At the risk of throwing fuel on a fire that is dying down -- now I am pissed off. A new person comes to the forum, and what happens?? She gets attacked. No wonder she got defensive -- anyone who got attacked like that would have. It is one thing to offer suggestions and advice -- that is what this forum is for. But to come down on her as hard as people have here is out of line, in my opinion. And you don't educate anyone by insulting them. All you do is piss them off. And what does Leo have to do with anything? He is a *mistreated* dog. It's awful, but it has nothing to do with breeding. Just because she breeds her dogs a certain way doesn't mean they will be mistreated. I agree 100% that knowing the dog's lineage and the genetic tests are important for breeding, but being of "show quality"? I am sorry, but I could not care less whether the dog was of the exact proportions required to be a show dog, or whether the fur or color was just right, or whatever. As far as I am concerned, those standards are arbitrary, and as long as the dog is healthy and well treated, that is all that matters. The breeders on this forum need to realize that not everyone here is a breeder and not everyone cares about the things that you care about. And that doesn't make us bad people or mean that we care less about poodles than you do. We value and love them as companions and as members of our families. 
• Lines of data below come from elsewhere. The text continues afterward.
(** The next step of a leading task: it gives up its guard, or comes closer to it. *)
Lemma lead_step log now c t k :
  guard_of t = Some k -> task_ok log now c t ->
  exists choice c' t' sp lg, advance now choice c t = Some (c', t', sp, lg) /\
    match choice with Origin _ => False | _ => True end /\
    (sf_entries (pc_inflight c') !! k = None \/
     guard_of t' = Some k /\ (lead_rank t' < lead_rank t)%nat \/
     exists u, sp = [u] /\ guard_of u = Some k /\ (lead_rank u < lead_rank t)%nat).
Proof.
  intros Hk Hok. destruct t; try discriminate Hk; cbn in Hk; injection Hk as <-; cbn in Hok.
  - exists Go. cbn. unfold stale_revalidation_allowed.
    destruct (pc_failed_revalidations c !! rq_key rq) as [retry|]; [destruct (now <? retry)|];
      do 4 eexists; (split; [reflexivity|split; [done|]]); [left|right; left; split; [done|cbn; lia]..].
    cbn. by rewrite drop_guard_entries, lookup_delete_eq.
  - exists Go. cbn. destruct (stale_representation now (rq_key rq) c); do 4 eexists; (split; [reflexivity|split; [done|]]).
    + right; right. eexists. split_and!; [done..|cbn; lia].
    + left. cbn. by rewrite drop_guard_entries, lookup_delete_eq.
  - exists Go. cbn. destruct (get now (rq_key rq) c); do 4 eexists; (split; [reflexivity|split; [done|]]).
    + left. cbn. by rewrite drop_guard_entries, lookup_delete_eq.
    + right; left. split; [done|cbn; lia].
  - destruct phase.
    + exists Go. cbn. destruct (_ >=? _); do 4 eexists; (split; [reflexivity|split; [done|]]); right; left; (split; [done|cbn; lia]).
    + exists Go. do 4 eexists; (split; [reflexivity|split; [done|]]); right; left; (split; [done|cbn; lia]).
    + exists Deadline. do 4 eexists; (split; [reflexivity|split; [done|]]); right; left; (split; [done|cbn; lia]).
    + exists Deadline. do 4 eexists; (split; [reflexivity|split; [done|]]); right; left; (split; [done|cbn; lia]).
  - exists Go. destruct Hok as [_ Hok]. destruct result as [[f|f|n]|e|]; [..|done];
      do 4 eexists; (split; [reflexivity|split; [done|]]); right; left; (split; [done|cbn; lia]).
  - exists Go. do 4 eexists; (split; [reflexivity|split; [done|]]). left. cbn. unfold complete_with.
    by rewrite drop_guard_entries, lookup_delete_eq.
Qed.

(** A leading task can give up its guard while the other tasks stay where they are. *)
Lemma lead_release n : forall s j t k,
  pinv s -> ps_tasks s !! j = Some t -> guard_of t = Some k -> (lead_rank t < n)%nat ->
  exists s', rtc ok_step s s' /\ sf_entries (pc_inflight (ps_cache s')) !! k = None /\
    forall i, i <> j -> (i < length (ps_tasks s))%nat -> ps_tasks s' !! i = ps_tasks s !! i.
Proof.
  induction n as [|n IH]; intros s j t k Hinv Hj Hk Hn; [lia|].
  assert (Hok : task_ok (ps_log s) (ps_now s) (ps_cache s) t).
  { pose proof (pi_tasks s Hinv) as Ht. rewrite Forall_lookup in Ht. eauto. }
  destruct (lead_step _ _ _ _ _ Hk Hok) as (choice & c' & t' & sp & lg & Hadv & Hc & Hcase).
  pose proof (run_step s j t choice c' t' sp lg Hj Hadv ltac:(by destruct choice)) as Hstep.
  set (s1 := {| ps_now := ps_now s; ps_cache := c'; ps_tasks := <[j := t']> (ps_tasks s) ++ sp; ps_log := ps_log s ++ lg |}) in *.
  assert (Hinv1 : pinv s1) by (apply (steps_inv s); [by apply rtc_once|done]).
  assert (Hlen : (j < length (ps_tasks s))%nat) by (by eapply lookup_lt_Some).
  assert (Hkeep : forall i, i <> j -> (i < length (ps_tasks s))%nat -> ps_tasks s1 !! i = ps_tasks s !! i).
  { intros i Hi Hl. cbn. rewrite lookup_app_l by (by rewrite length_insert). by rewrite list_lookup_insert_ne. }
  assert (Hnext : forall j' u, ps_tasks s1 !! j' = Some u -> guard_of u = Some k -> (lead_rank u < lead_rank t)%nat ->
            (j' = j \/ length (ps_tasks s) <= j')%nat ->
            exists s', rtc ok_step s s' /\ sf_entries (pc_inflight (ps_cache s')) !! k = None /\
              forall i, i <> j -> (i < length (ps_tasks s))%nat -> ps_tasks s' !! i = ps_tasks s !! i).
  { intros j' u Hj' Hu Hr Hpos. destruct (IH s1 j' u k Hinv1 Hj' Hu ltac:(lia)) as (s' & Hs' & He & Hk').
    exists s'. split_and!; [by eapply rtc_l|done|]. intros i Hi Hl. rewrite Hk', Hkeep; [done|done|done|lia|].
    cbn. rewrite length_app, length_insert. lia. }
  destruct Hcase as [He|[[Hg Hr]|(u & -> & Hg & Hr)]].
  - exists s1. split_and!; [by apply rtc_once|done|done].
  - apply (Hnext j t'); [|done|done|by left]. cbn.
    rewrite lookup_app_l by (by rewrite length_insert). by apply list_lookup_insert_eq.
  - apply (Hnext (length (ps_tasks s)) u); [|done|done|right; lia]. cbn.
    rewrite lookup_app_r by (rewrite length_insert; lia). by rewrite length_insert, Nat.sub_diag.
Qed.

(** The request an unfinished task answers; background refreshes answer none. *)
Definition request_of (t : Task) : option Request :=
  match t with
  | TLookup rq | TAllowed rq _ _ | TSpawnBegin rq _ _ | TAllowedLeader rq _ _ _ | TSpawn rq _ _ _ | TReturn rq _ _
  | TBegin rq | TRecheck rq _ | TFetch rq _ None _ | TStore rq _ false _ | TPublish rq _ false _ | TWait rq _ => Some rq
  | _ => None
  end.

(** How far a request is from its answer, when no other task leads its key. *)
Definition answer_rank (now : Z) (c : ProviderFetchCache) (t : Task) : nat :=
  match t with
  | TReturn _ _ _ | TPublish _ _ _ _ => 1
  | TSpawn _ _ _ _ | TStore _ _ _ _ => 2
  | TAllowedLeader _ _ _ _ | TFetch _ _ _ (POver | PQueued | PExchange) => 3
  | TSpawnBegin _ _ _ | TFetch _ _ _ PReserve => 4
  | TAllowed _ _ _ => 5
  | TLookup rq => match get now (rq_key rq) c with Some _ => 6 | None => 9 end
  | TRecheck _ _ => 7
  | TBegin _ => 8
  | TWait _ _ => 10
  | _ => 0
  end.
Definition unled (c : ProviderFetchCache) (t : Task) : Prop :=
  match t with
  | TLookup rq | TBegin rq | TWait rq _ => sf_entries (pc_inflight c) !! rq_key rq = None
  | _ => True
  end.

Definition comes_closer (now : Z) (rq : Request) (c : ProviderFetchCache) (t : Task) (choice : Choice) : Prop :=
  exists c' t' sp lg, advance now choice c t = Some (c', t', sp, lg) /\
    ((exists a p, t' = TDone rq a p) \/
     request_of t' = Some rq /\ unled c' t' /\ (answer_rank now c' t' < answer_rank now c t)%nat).

Ltac closer := do 4 eexists; (split; [reflexivity|]); cbn;
  first [by left; eauto | right; (split; [done|]); (split; [done|]); cbn; lia].

Lemma wait_ready log k f sf : wait_ok log k f sf -> sf_entries sf !! k = None -> exists v, wait_poll f sf = Some v.
Proof.
  intros [[Hf _]|(ch & Hch & Hopen & _)] Hk; [congruence|]. apply wait_poll_released. exists ch. auto.
Qed.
So, let's try to be a little more tolerant here. Let's try to share information without being so judgmental. Let's realize that we all love poodles, even if we love them in different ways and value them for different reasons.


----------



## Kela (Aug 12, 2008)

You're right Millstein...attacking people isn't the right approach. Most people don't use the right approach when attempting to convince someone of X or Y. It is possible that we did more harm than good in this situation.

For your comment about a show dog, it isn't just about how the dog looks though. I truly believe without a doubt that you are much more likely to find a healthy dog that is show quality, than going to a breeder who does not shed. This is just as a matter of probability here, if we're going to lump breeders into these two categories. I would feel much safer choosing a dog from someone who has to test all of her dogs for a myriad of things, than choosing one from someone who may or may not simply be in it for the money.

While I agree with your point, I think you were overly rash (and acted similarly to those you condemned)towards those that you directed your point to.


----------



## Purple Poodle (May 5, 2008)

rmillstein said:


> At the risk of throwing fuel on a fire that is dying down -- now I am pissed off. A new person comes to the forum, and what happens?? She gets attacked. No wonder she got defensive -- anyone who got attacked like that would have. It is one thing to offer suggestions and advice -- that is what this forum is for. But to come down on her as hard as people have here is out of line, in my opinion. And you don't educate anyone by insulting them. All you do is piss them off. *And what does Leo have to do with anything? He is a *mistreated* dog. It's awful, but it has nothing to do with breeding. Just because she breeds her dogs a certain way doesn't mean they will be mistreated.* I agree 100% that knowing the dog's lineage and the genetic tests are important for breeding, but being of "show quality"? I am sorry, but I could not care less whether the dog was of the exact proportions required to be a show dog, or whether the fur or color was just right, or whatever. As far as I am concerned, those standards are arbitrary, and as long as the dog is healthy and well treated, that is all that matters. *The breeders on this forum need to realize that not everyone here is a breeder and not everyone cares about the things that you care about. And that doesn't make us bad people or mean that we care less about poodles than you do. We value and love them as companions and as members of our families. *
> 
> So, let's try to be a little more tolerant here. Let's try to share information without being so judgmental. Let's realize that we all love poodles, even if we love them in different ways and value them for different reasons.


Actually yes it has everything to do with breeding. I think the point Sivaro is trying to make is that you NEVER know exactly where those puppies you breed will end up. Like she said in the beginning he went to what she though was a wonderful home but look how he ended up.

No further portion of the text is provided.